» **Your instructions**
Return copies of the lines below that mention "decoded".

(Beginning of Supplied entries)

(** The handler of a websocket registers that websocket, at the end, and
    nobody else. *)
Lemma websocket_endpoint_registry fuel ws w :
  current_data (websocket_endpoint fuel ws w).2 = current_data w ∧
  connected_websockets (websocket_endpoint fuel ws w).2
    `sublist_of` connected_websockets w ++ [ws].
Proof.
  destruct (websocket_endpoint fuel ws w) as [r w'] eqn:Hrun. cbn [snd].
  revert Hrun. unfold websocket_endpoint, bind at 1, await at 1.
  destruct (oracle (tick w)) as [|e].
  2:{ intros [= _ <-]. split; [done|]. world_simpl. by apply sublist_inserts_r. }
  unfold bind at 1, modify at 1.
  match goal with |- (bind (gets current_data) ?k) ?w1 = _ → _ =>
    assert (tidy w1 ((bind (gets current_data) k) w1).2) as Htidy end.
  { pres preserves_bind; [pres preserves_gets|intros cached].
    pres preserves_bind; [|intros _; apply keep_alive_tidy].
    destruct cached; [|pres preserves_ret].
    unfold send_current_data.
    pres preserves_bind; [pres preserves_gets|intros payload].
    pres preserves_await. intros w1 o. by apply tidy_fields. }
  intros Hrun. rewrite Hrun in Htidy. by destruct Htidy.
Qed.

Lemma adds_no_subscriber_same w w' :
  connected_websockets w' = connected_websockets w → adds_no_subscriber w w'.
Proof. unfold adds_no_subscriber. by intros ->. Qed.

Lemma notify_data_adds_no_subscriber data :
  preserves adds_no_subscriber (notify_data data).
Proof.
  unfold notify_data. pres preserves_try_except.
  - pres preserves_bind; [pres preserves_call|intros packet_data].
    pres preserves_bind; [pres preserves_call|intros packet].
    pres preserves_bind.
    { pres preserves_modify. intros w. by apply adds_no_subscriber_same. }
    intros _. pres preserves_bind; [pres preserves_gets|intros snapshot].
    pres preserves_for_each. intros ws _. pres preserves_try_except.
    + unfold send_current_data.
      pres preserves_bind; [pres preserves_gets|intros payload].
      pres preserves_await. intros w o. by apply adds_no_subscriber_same.
    + intros e h [= <-]. pres preserves_websockets_remove.
      by intros w rest Hsub.
  - intros e h He. destruct e; try done. injection He as <-.
    pres preserves_modify. intros w. by apply adds_no_subscriber_same.
Qed.

Lemma shutdown_event_registry w :
  connected_websockets (shutdown_event w).2 = connected_websockets w.
Proof.
  change shutdown_event with teardown. rewrite teardown_spec.
  destruct (ble_client w) as [c|]; [|done].
  destruct (link_is_up c w); [|done].
  destruct (oracle (tick w)); [|done].
  by destruct (oracle (S (tick w))).
Qed.

Lemma connect_endpoint_registry addr w :
  connected_websockets (connect_endpoint addr w).2 = connected_websockets w.
Proof.
  assert (connected_websockets (connect_ble addr w).2 = connected_websockets w)
    as Hble.
  { rewrite connect_ble_split. unfold bind.
    pose proof (shutdown_event_registry w) as Htear. unfold teardown.
    destruct (shutdown_event w) as [[[]|e|] w1]; cbn [snd] in *; [|done..].
    rewrite <- Htear, open_link_spec.
    destruct (oracle (tick w1)); [|done].
    by destruct (oracle (S (tick w1))). }
  rewrite connect_endpoint_spec.
  destruct (connect_ble addr w) as [[b|e|] w']; [done| |done].
  by destruct (is_Exception e).
Qed.

Lemma scan_devices_registry heard w :
  connected_websockets (scan_devices heard w).2 = connected_websockets w.
Proof.
  destruct (scanning w) eqn:Hbusy.
  - unfold scan_devices, bind, gets. by rewrite Hbusy.
  - rewrite (scan_devices_cases heard w Hbusy). unfold scan_failed.
    destruct (oracle (tick w)) as [|e];
      [destruct (oracle (S (tick w))) as [|e];
         [destruct (oracle (S (S (tick w)))) as [|e]|]|];
      try done; by destruct (is_Exception e).
Qed.

Lemma connect_ble_open_registry addr w :
  connected_websockets (connect_ble_open addr w).2 = connected_websockets w.
Proof. by rewrite connect_ble_open_spec. Qed.

Lemma call_on_ble_client_registry attr p w :
  connected_websockets (call_on_ble_client attr p w).2 = connected_websockets w.
Proof. unfold call_on_ble_client. by destruct (ble_client w). Qed.

Lemma connect_ble_begin_registry addr w :
  connected_websockets (connect_ble_begin addr w).2 = connected_websockets w.
Proof.
  unfold connect_ble_begin.
  destruct (ble_client w) as [c|] eqn:Hheld;
    [|apply connect_ble_open_registry].
  destruct (link_is_up c w); [|apply connect_ble_open_registry].
  apply call_on_ble_client_registry.
Qed.

Lemma connect_ble_resume_registry addr p w :
  connected_websockets (connect_ble_resume addr p w).2 = connected_websockets w.
Proof.
  unfold connect_ble_resume. destruct (oracle (tick w)); [|done].
  destruct p;
    by rewrite ?call_on_ble_client_registry, ?connect_ble_open_registry.
Qed.

Lemma notify_data_raised_registry data exc w :
  connected_websockets (notify_data_raised data exc w).2 = connected_websockets w.
Proof. by destruct exc. Qed.

Lemma notify_data_next_registry xs w :
  connected_websockets (notify_data_next xs w).2 = connected_websockets w.
Proof. by destruct xs. Qed.

Lemma notify_data_begin_registry data w :
  connected_websockets (notify_data_begin data w).2 = connected_websockets w.
Proof.
  unfold notify_data_begin.
  destruct (NotifyCharacteristic_decode data) as [?|packet_data];
    [apply notify_data_raised_registry|].
  destruct (PacketNotify_decode packet_data) as [?|packet];
    [apply notify_data_raised_registry|].
  cbv zeta. by rewrite notify_data_next_registry.
Qed.

Lemma notify_data_resume_registry data s w :
  connected_websockets (notify_data_resume data s w).2
    `sublist_of` connected_websockets w.
Proof.
  unfold notify_data_resume.
  destruct (oracle (tick w)); [by rewrite notify_data_next_registry|].
  unfold websockets_remove, after_call. world_simpl.
  destruct (remove_first _ _) as [kept|] eqn:Hrm.
  - rewrite notify_data_next_registry. world_simpl.
    by eapply remove_first_sublist.
  - by rewrite notify_data_raised_registry.
Qed.

(** X12. The registry gains a member in one place only, where the handler
    of a websocket appends its own websocket (line 544): a connect, the
    shutdown and a scan leave the registry as it is, each piece of
    [connect_ble] between two awaits too; a notification, each piece of its
    callback between two sends, and a session that goes on or ends leave in
    it only websockets that were there, in their order.  So as long as no
    websocket is attached that is registered already, the registry holds
    no websocket twice. *)
Theorem registry_stays_distinct w :
  (∀ addr,
     connected_websockets (connect_endpoint addr w).2 = connected_websockets w) ∧
  connected_websockets (shutdown_event w).2 = connected_websockets w ∧
  (∀ heard,
     connected_websockets (scan_devices heard w).2 = connected_websockets w) ∧
  (∀ addr,
     connected_websockets (connect_ble_begin addr w).2 = connected_websockets w) ∧
  (∀ addr p,
     connected_websockets (connect_ble_resume addr p w).2 =
       connected_websockets w) ∧
  (∀ data,
     connected_websockets (notify_data data w).2
       `sublist_of` connected_websockets w) ∧
  (∀ data,
     connected_websockets (notify_data_begin data w).2 = connected_websockets w) ∧
  (∀ data s,
     connected_websockets (notify_data_resume data s w).2
       `sublist_of` connected_websockets w) ∧
  (∀ fuel ws,
     connected_websockets (keep_alive fuel ws w).2
       `sublist_of` connected_websockets w) ∧
  (∀ fuel ws,
     connected_websockets (websocket_endpoint fuel ws w).2
       `sublist_of` connected_websockets w ++ [ws]) ∧
  (∀ w',
     step w w' →
     NoDup (connected_websockets w) →
     NoDup (connected_websockets w') ∨
     ∃ fuel ws,
       w' = (websocket_endpoint fuel ws w).2 ∧ ws ∈ connected_websockets w).
Proof.
  split_and!.
  - intros addr. apply connect_endpoint_registry.
  - apply shutdown_event_registry.
  - intros heard. apply scan_devices_registry.
  - intros addr. apply connect_ble_begin_registry.
  - intros addr p. apply connect_ble_resume_registry.
  - intros data. apply notify_data_adds_no_subscriber.
  - intros data. apply notify_data_begin_registry.
  - intros data s. apply notify_data_resume_registry.
  - intros fuel ws. apply keep_alive_tidy.
  - intros fuel ws. apply websocket_endpoint_registry.
  - intros w' Hstep Hnodup.
    assert (∀ v, connected_websockets v `sublist_of` connected_websockets w →
                 NoDup (connected_websockets v)) as Hsub
      by (intros v Hv; by eapply sublist_NoDup).
    destruct Hstep as [addr w|w|data w|heard w|fuel ws w|fuel ws w|c w].
    + left. apply Hsub, connect_endpoint_tidy.
    + left. apply Hsub, shutdown_event_tidy.
    + left. apply Hsub, notify_data_adds_no_subscriber.
    + left. apply Hsub, scan_devices_tidy.
    + destruct (decide (ws ∈ connected_websockets w)) as [Hin|Hfresh];
        [right; by exists fuel, ws|left].
      pose proof (websocket_endpoint_registry fuel ws w) as [_ Hreg].
      eapply sublist_NoDup; [|exact Hreg].
      apply NoDup_app. split_and!; [done| |apply NoDup_singleton].
      intros x Hx ->%list_elem_of_singleton. done.
    + left. apply Hsub, keep_alive_tidy.
    + left. by apply Hsub.
Qed.

(** X13. A cached record is never dropped: once a notification has been
    decoded, every later world has a record in its cache, through
    connects, failed connects, lost links, scans and the shutdown. *)
Theorem cache_is_never_cleared w w' :
  rtc step w w' →
  is_Some (current_data w) →
  is_Some (current_data w').
Proof.
  induction 1 as [|w1 w2 w3 Hstep _ IH]; [done|].
  intros Hsome. apply IH. clear IH.
  destruct Hstep as [addr w|w|data w|heard w|fuel ws w|fuel ws w|c w].
  - by destruct (connect_endpoint_tidy addr w) as [-> _].
  - by destruct (shutdown_event_tidy w) as [-> _].
  - rewrite notify_data_current_data. by destruct (decoded data).
  - by destruct (scan_devices_tidy heard w) as [-> _].
  - by destruct (websocket_endpoint_registry fuel ws w) as [-> _].
  - by destruct (keep_alive_tidy fuel ws w) as [-> _].
  - done.
Qed.

(** ** More on the scanner and the link *)

(** X14. A scan starts from an empty list: what [discovered_devices] held
    before has no part in what a scan that is not refused does. *)
Theorem scan_starts_from_empty_list heard earlier w :
  scanning w = false →
  scan_devices heard (set_discovered_devices earlier w) = scan_devices heard w.
Proof.
  intros Hidle.
  rewrite (scan_devices_cases heard w Hidle).
  by rewrite (scan_devices_cases heard (set_discovered_devices earlier w)).
Qed.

(End of Supplied entries)

» **Solution to this task**
    decoded, every later world has a record in its cache, through
  - rewrite notify_data_current_data. by destruct (decoded data).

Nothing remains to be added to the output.